Joel texting me is a pretty common occurrence for me. Bands will see my stuff around the internet and send something over asking if ever do album covers. And I do, because I like music and I like having my work out there like that. Almost every time, the musicians I work with just end up wanting to license a painting or drawing that is already completed. These days, a lot of stuff is just released digitally, but sometimes the groups I work with release stuff on cd, or vinyl. Some do posters. There’s a fairly long history of musicians and visual artists working together, and yeah, I’m stoked to keep doing projects like that. I don’t have the time to play music really anymore and was really never that great to begin with, but it’s cool to stay involved with that stuff.
Aaron, the drummer I played with way back when, he’s in a group that just released their first album with Bridge Nine last week. That dude was and is the real deal, as far as music is involved. I’m content to just work on images that people feel illustrates what they’re talking about in their music.
IF: What was your process during the initial creation of the piece that was used as the cover art? What is the meaning of the piece to you, as its on entity, aside from an album art cover?
NB: So, the painting is titled “Others”. I just went back and looked to see when I made that painting, and I think I finished it around the end of 2013. Like, maybe closer to summer/fall? I keep awful records of this stuff and really need to get better.
Around this time, I was just painting and seeing what happened. I had been out of graduate school for about five or six years. In that time, I had my stuff represented by a few galleries that unfortunately ended up closing. So I was at this point where I had no representation, knew a lot of people, but could experiment a bit more. I started playing with some different processes that I hadn’t used before. The year or so before I had started to tape my canvases a lot more. Like, when I first came out of grad school, my work was almost entirely collage. Torn sheets of paper that were pasted onto a rigid support to build landscapes. A few years out of school I had started to paint a lot more.
This painting has a large aqueduct in the background that was painted in. I taped off the shape of the structure and then used a squeegee to pull paint over this, effectively creating a stencil. Then I pulled the tape up and the structure, made up of texture paint, remained. There’s also a stencil in the sky that references a Dyson sphere, or even maybe a Buckminster Fuller dome. Something that gives structure to the sky and reinforces that there’s something holding the surrounding landscape together. Up on the aqueduct are some figures that you can see, and in the foreground is a colorful structure with two figures looking up at the others on the bridge that connects the two sides of the crumbling aqueduct.

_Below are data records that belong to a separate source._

(** Storing a fragment of [F] under [id]. *)
Lemma stored_content id F stride count f w w' i r now :
  0 < stride -> count = div_ceil (lenN F) stride -> i < count -> partial_wf f ->
  stored (mkHeader id (lenN F) stride i count) (chunk F stride i) w f w' r ->
  frames (reasm w) !! id = Some f ->
  filled F stride count f \/ f = new_partial (mkHeader id (lenN F) stride i count) now ->
  content id F stride count w' /\ forall d, r = Ok (Some d) -> d = F.
Proof.
  intros Hs Hc Hi Hwf Hst Hk Hor.
  assert (Hf : filled F stride count f).
  { destruct Hor as [|Heq]; [done|]. rewrite Heq. by apply (filled_new F (mkHeader id (lenN F) stride i count)). }
  unfold stored in Hst. cbn [h_id h_index h_stride] in Hst.
  destruct Hst as [(_ & [[-> ->]|[-> Hfr]])|(_ & data' & Hcp & [(-> & _ & _ & Hfr)|(-> & Hn & _ & Hfr)])].
  - split; [|done]. intros f' Hk'. rewrite Hk in Hk'. by injection Hk' as <-.
  - split; [|done]. intros f' Hk'. by rewrite Hfr, lookup_delete_eq in Hk'.
  - split; [|done]. intros f' Hk'. rewrite Hfr, lookup_insert_eq in Hk'. injection Hk' as <-.
    by apply (filled_stored _ _ _ _ _ _ Hs Hf).
  - split; [intros f' Hk'; by rewrite Hfr, lookup_delete_eq in Hk'|]. intros d [= <-].
    pose proof (filled_stored _ _ _ _ _ _ Hs Hf Hcp) as Hf'.
    apply (filled_complete _ _ _ _ Hs Hc Hf'). cbn [stored_frame seen].
    destruct Hwf as [_ _ [_ Hb] Hseen _ _ _]. pose proof (fi_count _ _ _ _ Hf) as Hpc.
    assert (Hlt : N.lor (seen f) (2 ^ i) < 2 ^ count).
    { apply bits_lt. intros j Hj. rewrite lor_pow2_bit. apply orb_false_iff. split.
      - apply N.eqb_neq. lia.
      - apply (testbit_above _ _ (p_count f)); [done|lia]. }
    unfold MAX_FRAGMENTS in Hb. apply (count_ones_spec _ count Hlt); lia.
Qed.
(** What a Relay routes.  An envelope is accepted from a Peer only without a
    source; bound to the authenticated 16-byte identity it is accepted for
    routing with that source and nothing else changed; and both validations
    accept exactly the Wire 5 envelopes with 16-byte identities, a known kind and
    a body of 1 to 65535 bytes. *)
Theorem relay_envelope_exact e src :
  let ok := major e = PROTOCOL_MAJOR /\ lenN (env_mesh_id e) = 16 /\ lenN (destination_peer e) = 16 /\
    (kind e = 1%Z \/ kind e = 2%Z) /\ 0 < lenN (opaque e) <= MAX_OPAQUE_FRAME_LEN in
  (validate_from_peer e = Ok tt <-> source_peer e = [] /\ ok) /\
  (validate_for_relay (bind_authenticated_source e src) = Ok tt <-> lenN src = 16 /\ ok) /\
  source_peer (bind_authenticated_source e src) = src.
Proof.
  cbn zeta. assert (Hk : match opaque_frame_kind (kind e) with Some _ => false | None => true end = false
    <-> kind e = 1%Z \/ kind e = 2%Z).
  { unfold opaque_frame_kind. destruct (Z.eqb_spec (kind e) 1), (Z.eqb_spec (kind e) 2); naive_solver. }
  assert (Hc : validate_common e = Ok tt <-> major e = PROTOCOL_MAJOR /\ lenN (env_mesh_id e) = 16 /\
    lenN (destination_peer e) = 16 /\ (kind e = 1%Z \/ kind e = 2%Z) /\
    0 < lenN (opaque e) <= MAX_OPAQUE_FRAME_LEN).
  { rewrite <- Hk. unfold validate_common. clear Hk.
    destruct (N.eqb_spec (major e) PROTOCOL_MAJOR); cbn [negb]; [|split; [done|tauto]].
    destruct (N.eqb_spec (lenN (env_mesh_id e)) 16), (N.eqb_spec (lenN (destination_peer e)) 16);
      cbn [negb orb]; try (split; [done|tauto]).
    destruct (match opaque_frame_kind (kind e) with Some _ => false | None => true end); cbn [orb];
      [split; [done|by intros (_ & _ & _ & ? & _)]|].
    destruct (N.eqb_spec (lenN (opaque e)) 0); cbn [orb]; [split; [done|lia]|].
    destruct (N.ltb_spec MAX_OPAQUE_FRAME_LEN (lenN (opaque e))); [split; [done|lia]|].
    split; [intros _; split_and!; (done || lia)|done]. }
  assert (Hnil : forall l : list byte, lenN l = 0 <-> l = [])
    by (intros []; [done|rewrite lenN_cons; split; [lia|done]]).
  split_and!; [| |done].
  - unfold validate_from_peer. rewrite <- Hc, <- Hnil.
    destruct (N.eqb_spec (lenN (source_peer e)) 0); cbn [negb]; [tauto|split; [done|tauto]].
  - unfold validate_for_relay. change (validate_common (bind_authenticated_source e src)) with
      (validate_common e). cbn [bind_authenticated_source source_peer]. rewrite <- Hc.
    destruct (N.eqb_spec (lenN src) 16); cbn [negb]; [tauto|split; [done|tauto]].
Qed.

(** ** Witnesses: concrete libraries

    A Noise whose tag is its nonce, and a codec that writes one key byte. *)
Definition snow_nonce : SnowLib := {|
  Builder := unit;
  HandshakeState := unit;
  TransportState := N;
  builder_new _ := Some tt;
  builder_prologue _ _ := Some tt;
  local_private_key _ _ := Some tt;
  remote_public_key _ _ := Some tt;
  build_initiator _ := Some tt;
  build_responder _ := Some tt;
  into_transport_mode _ := Some 0;
  write_message k m room :=
    if (k <? U64_MAX) && (lenN m + 16 <=? room) then (k + 1, Some (m ++ to_be 16 k)) else (k, None);
  read_message k c room :=
    let m := take (length c - 16) c in
    if bool_decide (drop (length c - 16) c = to_be 16 k) && (lenN m <=? room)
    then (k + 1, Some m) else (k, None);
|}.
Definition prost_tagged : ProstLib := {|
  ControlEnvelope := list byte;
  message_is_some _ := true;
  encoded_len e := lenN e + 1;
  encode_to_vec e := x0a :: e;
  envelope_decode l := match l with x0a :: e => Some e | _ => None end;
|}.
#[local] Existing Instance snow_nonce.
#[local] Existing Instance prost_tagged.
#[local] Existing Instance uuid_rfc.

#[local] Instance prost_tagged_laws : ProstLaws.
Proof. split; [done| |done]. intros e. cbn. by rewrite lenN_cons. Qed.
#[local] Instance snow_nonce_laws : SnowLaws.
Proof.
  refine (Build_SnowLaws snow_nonce (fun k (w r : N) => w = k /\ r = k) _).
  intros k w r m room [-> ->] Hk Hroom _. cbn [write_message read_message snow_nonce TransportState].
  destruct (N.ltb_spec k U64_MAX); [|lia]. destruct (N.leb_spec (lenN m + 16) room); [|lia].
  exists (k + 1), (m ++ to_be 16 k). split; [done|]. split; [by rewrite lenN_app, lenN_to_be|].
  intros room' Hr. exists (k + 1). split; [|done].
  rewrite length_app, length_to_be, Nat.add_sub, take_app_length, drop_app_length.
  rewrite bool_decide_eq_true_2 by done. destruct (N.leb_spec (lenN m) room'); [done|lia].
Defined.

Definition example_id (n : N) : DomainId := mkDomainId (0x970a3f18_1c6f_4da6_a223_f962_3958_a900 + n).
Definition example_preface : RelayPreface := mkRelayPreface (example_id 1) (example_id 2) (Some (example_id 3)).
Lemma wire_example_id_wf n : n < 3 -> id_wf (example_id (n + 1)).
Proof.
  intros Hn. assert (Hc : n = 0 \/ n = 1 \/ n = 2) by lia.
  destruct Hc as [-> | [-> | ->]]; split; vm_compute; done.
Qed.
Lemma example_ids_wf : ids_wf example_preface.
Proof.
  split_and!; [exact (wire_example_id_wf 0 eq_refl)|exact (wire_example_id_wf 1 eq_refl)|].
  intros s [= <-]. exact (wire_example_id_wf 2 eq_refl).
Qed.
Example example_preface_decodes : preface_decode (preface_encode example_preface) = Ok example_preface.
Proof. vm_compute. reflexivity. Qed.

Lemma handshake_binds_preface_witness :
  preface_handshake example_preface true [] None = Ok tt /\
  forall q, ids_wf q -> prologue q = prologue example_preface -> q = example_preface.
Proof.
  split.
  - rewrite (proj1 (handshake_binds_preface example_preface example_preface true [] None
      example_ids_wf example_ids_wf)). vm_compute. reflexivity.
  - intros q Hq. exact (proj2 (handshake_binds_preface example_preface q true [] None example_ids_wf Hq)).
Defined.

Definition example_stream : StreamTransport := mkStreamTransport 0 0 0 0.
Definition example_records : list WireRecord :=
  [Control [x01; x02]; Ipv4 [x45; x00]; Ipv6 [x60]].
Definition example_frames : list (list byte) :=
  match encode_all example_stream example_records with Ok (_, fs) => fs | _ => [] end.
Lemma example_records_ok : Forall record_ok example_records.
Proof. repeat constructor; vm_compute; done. Qed.
Lemma link_delivers_witness :
  exists s' fs, encode_all example_stream example_records = Ok (s', fs) /\
    exists t' r', session (local 0) [[take 3 (concat fs)]; [drop 3 (concat fs)]] = (t', fs, Pending) /\
      decode_all example_stream fs = Ok (r', example_records).
Proof.
  destruct (link_delivers example_stream example_stream example_records) as (s' & fs & He & Hd).
  - split; [split; reflexivity|reflexivity].
  - exact example_records_ok.
  - vm_compute. discriminate.
  - exists s', fs. split; [exact He|].
    assert (fs = example_frames) as -> by (unfold example_frames; by rewrite He).
    destruct (Hd (local 0) [[take 3 (concat example_frames)]; [drop 3 (concat example_frames)]])
      as (t' & r' & Hs & _ & Hr & _).
    + split; reflexivity.
    + repeat constructor; vm_compute; discriminate.
    + vm_compute. reflexivity.
    + exists t', r'. exact (conj Hs Hr).
Defined.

Naming it “Others”, I hoped to imply that the figures in the foreground maybe be weary of what they’re seeing on the bridge. People are weary when they don’t know things about the others around them. They exist in this psychedelic landscape, with a diamond mountain range in the background, implications of technology that’s crumbling. Maybe it’s a post nuclear landscape, maybe it’s somebody’s fantasies in a virtual reality world they’re experiencing in an Oculus Rift.